▶ [Problem]
Across all of the records below, determine the number of lines containing the string "destruct"; reply with that number only.
###
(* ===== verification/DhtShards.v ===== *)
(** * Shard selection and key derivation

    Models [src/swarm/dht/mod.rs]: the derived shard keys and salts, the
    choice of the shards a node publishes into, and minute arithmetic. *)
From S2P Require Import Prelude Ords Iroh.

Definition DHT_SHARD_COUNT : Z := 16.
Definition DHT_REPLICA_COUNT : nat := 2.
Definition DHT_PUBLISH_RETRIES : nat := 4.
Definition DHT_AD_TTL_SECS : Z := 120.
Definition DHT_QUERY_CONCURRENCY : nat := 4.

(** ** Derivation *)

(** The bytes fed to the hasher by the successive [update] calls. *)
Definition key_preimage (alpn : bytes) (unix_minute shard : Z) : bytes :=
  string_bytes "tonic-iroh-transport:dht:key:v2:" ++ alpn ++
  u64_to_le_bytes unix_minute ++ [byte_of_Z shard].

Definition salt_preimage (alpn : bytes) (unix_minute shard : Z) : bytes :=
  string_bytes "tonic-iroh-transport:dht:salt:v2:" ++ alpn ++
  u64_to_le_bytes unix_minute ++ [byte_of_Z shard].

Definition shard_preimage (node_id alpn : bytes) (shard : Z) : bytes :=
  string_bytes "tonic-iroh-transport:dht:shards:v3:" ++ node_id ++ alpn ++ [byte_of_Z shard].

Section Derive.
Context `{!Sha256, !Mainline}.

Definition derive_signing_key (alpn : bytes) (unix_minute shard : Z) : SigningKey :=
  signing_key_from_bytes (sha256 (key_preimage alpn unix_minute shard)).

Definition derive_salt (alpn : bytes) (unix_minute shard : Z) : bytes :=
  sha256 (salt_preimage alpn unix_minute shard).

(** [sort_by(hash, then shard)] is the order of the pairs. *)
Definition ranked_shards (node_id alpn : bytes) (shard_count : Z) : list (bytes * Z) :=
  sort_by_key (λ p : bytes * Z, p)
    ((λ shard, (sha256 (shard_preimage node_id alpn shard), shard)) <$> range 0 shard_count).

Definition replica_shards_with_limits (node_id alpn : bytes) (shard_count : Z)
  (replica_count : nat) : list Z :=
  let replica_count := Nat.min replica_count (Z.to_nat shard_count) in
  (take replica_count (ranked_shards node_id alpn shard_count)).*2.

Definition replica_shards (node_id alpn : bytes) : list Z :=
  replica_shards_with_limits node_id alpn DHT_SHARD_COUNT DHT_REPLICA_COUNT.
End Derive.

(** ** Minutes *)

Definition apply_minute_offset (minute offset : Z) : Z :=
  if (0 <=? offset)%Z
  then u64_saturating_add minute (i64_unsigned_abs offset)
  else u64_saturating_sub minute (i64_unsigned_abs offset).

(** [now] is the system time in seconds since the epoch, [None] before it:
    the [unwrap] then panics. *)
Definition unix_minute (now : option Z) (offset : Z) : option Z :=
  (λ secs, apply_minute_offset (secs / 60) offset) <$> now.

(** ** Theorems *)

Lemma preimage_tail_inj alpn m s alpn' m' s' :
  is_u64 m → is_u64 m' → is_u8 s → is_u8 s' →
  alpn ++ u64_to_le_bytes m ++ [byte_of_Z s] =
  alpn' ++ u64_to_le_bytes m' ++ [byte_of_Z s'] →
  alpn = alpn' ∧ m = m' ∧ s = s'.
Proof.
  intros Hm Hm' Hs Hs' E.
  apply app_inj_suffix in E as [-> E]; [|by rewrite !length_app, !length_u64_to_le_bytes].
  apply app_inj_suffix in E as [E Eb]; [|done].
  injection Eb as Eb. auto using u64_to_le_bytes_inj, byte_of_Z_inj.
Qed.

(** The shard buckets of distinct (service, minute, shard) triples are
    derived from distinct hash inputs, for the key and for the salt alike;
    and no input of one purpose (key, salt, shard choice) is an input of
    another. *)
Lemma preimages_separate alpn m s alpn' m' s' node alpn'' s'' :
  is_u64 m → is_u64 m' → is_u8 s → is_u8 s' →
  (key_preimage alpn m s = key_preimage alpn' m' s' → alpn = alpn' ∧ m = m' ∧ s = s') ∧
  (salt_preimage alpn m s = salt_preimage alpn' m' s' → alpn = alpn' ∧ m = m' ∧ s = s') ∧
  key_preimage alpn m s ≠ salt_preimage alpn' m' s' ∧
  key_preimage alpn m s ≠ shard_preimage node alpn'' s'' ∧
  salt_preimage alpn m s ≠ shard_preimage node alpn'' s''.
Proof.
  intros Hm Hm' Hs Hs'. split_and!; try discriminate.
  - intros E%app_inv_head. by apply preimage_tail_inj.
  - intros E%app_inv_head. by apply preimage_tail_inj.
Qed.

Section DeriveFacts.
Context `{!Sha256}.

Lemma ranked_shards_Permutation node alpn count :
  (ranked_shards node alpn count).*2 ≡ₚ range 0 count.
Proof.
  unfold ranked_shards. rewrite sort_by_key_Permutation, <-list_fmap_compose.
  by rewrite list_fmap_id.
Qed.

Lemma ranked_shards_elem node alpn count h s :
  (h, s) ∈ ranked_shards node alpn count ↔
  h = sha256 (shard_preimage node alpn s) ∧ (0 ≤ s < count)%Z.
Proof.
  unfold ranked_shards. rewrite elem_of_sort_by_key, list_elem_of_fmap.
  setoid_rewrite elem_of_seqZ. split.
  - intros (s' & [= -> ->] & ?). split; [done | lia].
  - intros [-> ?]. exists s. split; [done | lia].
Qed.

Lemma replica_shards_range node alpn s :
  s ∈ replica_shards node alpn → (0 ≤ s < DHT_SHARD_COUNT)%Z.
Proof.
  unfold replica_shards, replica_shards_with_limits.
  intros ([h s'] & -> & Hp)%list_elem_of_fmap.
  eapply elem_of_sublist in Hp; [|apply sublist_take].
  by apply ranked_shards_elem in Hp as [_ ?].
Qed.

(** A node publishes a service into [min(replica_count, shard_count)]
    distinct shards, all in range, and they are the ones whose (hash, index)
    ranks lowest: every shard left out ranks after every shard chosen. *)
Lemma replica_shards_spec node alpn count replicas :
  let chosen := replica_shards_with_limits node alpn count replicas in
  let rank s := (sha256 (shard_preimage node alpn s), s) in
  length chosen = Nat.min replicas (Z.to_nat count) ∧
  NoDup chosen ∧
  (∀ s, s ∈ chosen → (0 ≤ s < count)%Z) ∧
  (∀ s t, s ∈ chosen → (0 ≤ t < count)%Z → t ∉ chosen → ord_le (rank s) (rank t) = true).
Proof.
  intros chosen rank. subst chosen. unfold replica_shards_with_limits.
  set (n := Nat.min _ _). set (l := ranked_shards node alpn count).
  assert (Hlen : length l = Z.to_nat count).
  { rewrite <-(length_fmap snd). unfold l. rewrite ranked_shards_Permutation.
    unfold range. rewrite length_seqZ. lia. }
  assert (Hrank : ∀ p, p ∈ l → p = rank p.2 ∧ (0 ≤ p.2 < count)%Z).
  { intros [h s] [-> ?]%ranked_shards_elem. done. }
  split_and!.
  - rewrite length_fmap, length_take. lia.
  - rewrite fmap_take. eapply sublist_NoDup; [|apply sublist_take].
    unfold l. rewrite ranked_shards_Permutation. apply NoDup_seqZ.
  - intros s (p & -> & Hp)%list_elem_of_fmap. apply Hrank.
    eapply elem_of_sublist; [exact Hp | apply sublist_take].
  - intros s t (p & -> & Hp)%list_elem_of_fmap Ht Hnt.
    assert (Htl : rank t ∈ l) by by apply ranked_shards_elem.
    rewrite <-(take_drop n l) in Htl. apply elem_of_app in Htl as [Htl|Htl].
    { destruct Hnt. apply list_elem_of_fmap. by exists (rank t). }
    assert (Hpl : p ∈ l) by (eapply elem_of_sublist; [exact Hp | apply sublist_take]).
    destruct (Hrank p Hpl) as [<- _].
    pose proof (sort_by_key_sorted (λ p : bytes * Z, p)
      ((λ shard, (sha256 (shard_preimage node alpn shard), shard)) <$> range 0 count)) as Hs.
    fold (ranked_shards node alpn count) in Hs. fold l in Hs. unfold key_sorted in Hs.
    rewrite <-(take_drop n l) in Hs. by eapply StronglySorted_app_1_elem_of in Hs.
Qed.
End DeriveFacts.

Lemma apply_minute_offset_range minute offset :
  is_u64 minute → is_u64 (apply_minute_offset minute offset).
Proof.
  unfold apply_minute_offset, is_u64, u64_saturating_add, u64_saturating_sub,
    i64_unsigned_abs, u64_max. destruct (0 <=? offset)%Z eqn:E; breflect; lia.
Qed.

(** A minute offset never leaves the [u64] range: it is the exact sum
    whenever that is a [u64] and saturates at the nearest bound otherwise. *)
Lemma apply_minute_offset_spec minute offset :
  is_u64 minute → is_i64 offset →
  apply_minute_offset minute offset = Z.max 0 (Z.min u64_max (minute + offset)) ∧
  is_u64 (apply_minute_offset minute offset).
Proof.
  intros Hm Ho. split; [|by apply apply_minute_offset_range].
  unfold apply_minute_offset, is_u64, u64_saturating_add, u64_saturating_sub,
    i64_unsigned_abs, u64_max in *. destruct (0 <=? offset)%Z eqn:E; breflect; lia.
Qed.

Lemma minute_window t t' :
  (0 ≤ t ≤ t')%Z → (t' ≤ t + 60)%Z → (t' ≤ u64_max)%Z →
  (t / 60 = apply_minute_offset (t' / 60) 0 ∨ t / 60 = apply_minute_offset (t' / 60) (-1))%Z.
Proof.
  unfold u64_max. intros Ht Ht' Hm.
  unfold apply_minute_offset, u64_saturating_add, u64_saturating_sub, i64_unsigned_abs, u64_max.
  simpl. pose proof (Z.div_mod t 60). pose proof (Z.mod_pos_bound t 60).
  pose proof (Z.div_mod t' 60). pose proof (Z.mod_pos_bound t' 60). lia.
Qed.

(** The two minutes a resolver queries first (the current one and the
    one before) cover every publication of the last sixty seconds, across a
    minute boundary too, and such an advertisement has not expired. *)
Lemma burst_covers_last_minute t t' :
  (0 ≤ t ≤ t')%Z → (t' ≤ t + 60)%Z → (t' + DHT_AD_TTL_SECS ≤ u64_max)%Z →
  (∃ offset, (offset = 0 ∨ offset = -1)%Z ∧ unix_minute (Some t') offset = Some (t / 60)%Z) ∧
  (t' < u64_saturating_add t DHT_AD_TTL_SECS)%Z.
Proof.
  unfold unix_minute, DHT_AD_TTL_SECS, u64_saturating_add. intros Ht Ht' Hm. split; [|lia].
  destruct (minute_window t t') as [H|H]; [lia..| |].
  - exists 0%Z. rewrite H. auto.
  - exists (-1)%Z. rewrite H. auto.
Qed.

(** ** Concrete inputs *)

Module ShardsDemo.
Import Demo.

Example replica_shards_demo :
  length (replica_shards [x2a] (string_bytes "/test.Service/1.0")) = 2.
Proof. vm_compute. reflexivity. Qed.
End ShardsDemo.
###
▶ [Solution for this problem]
5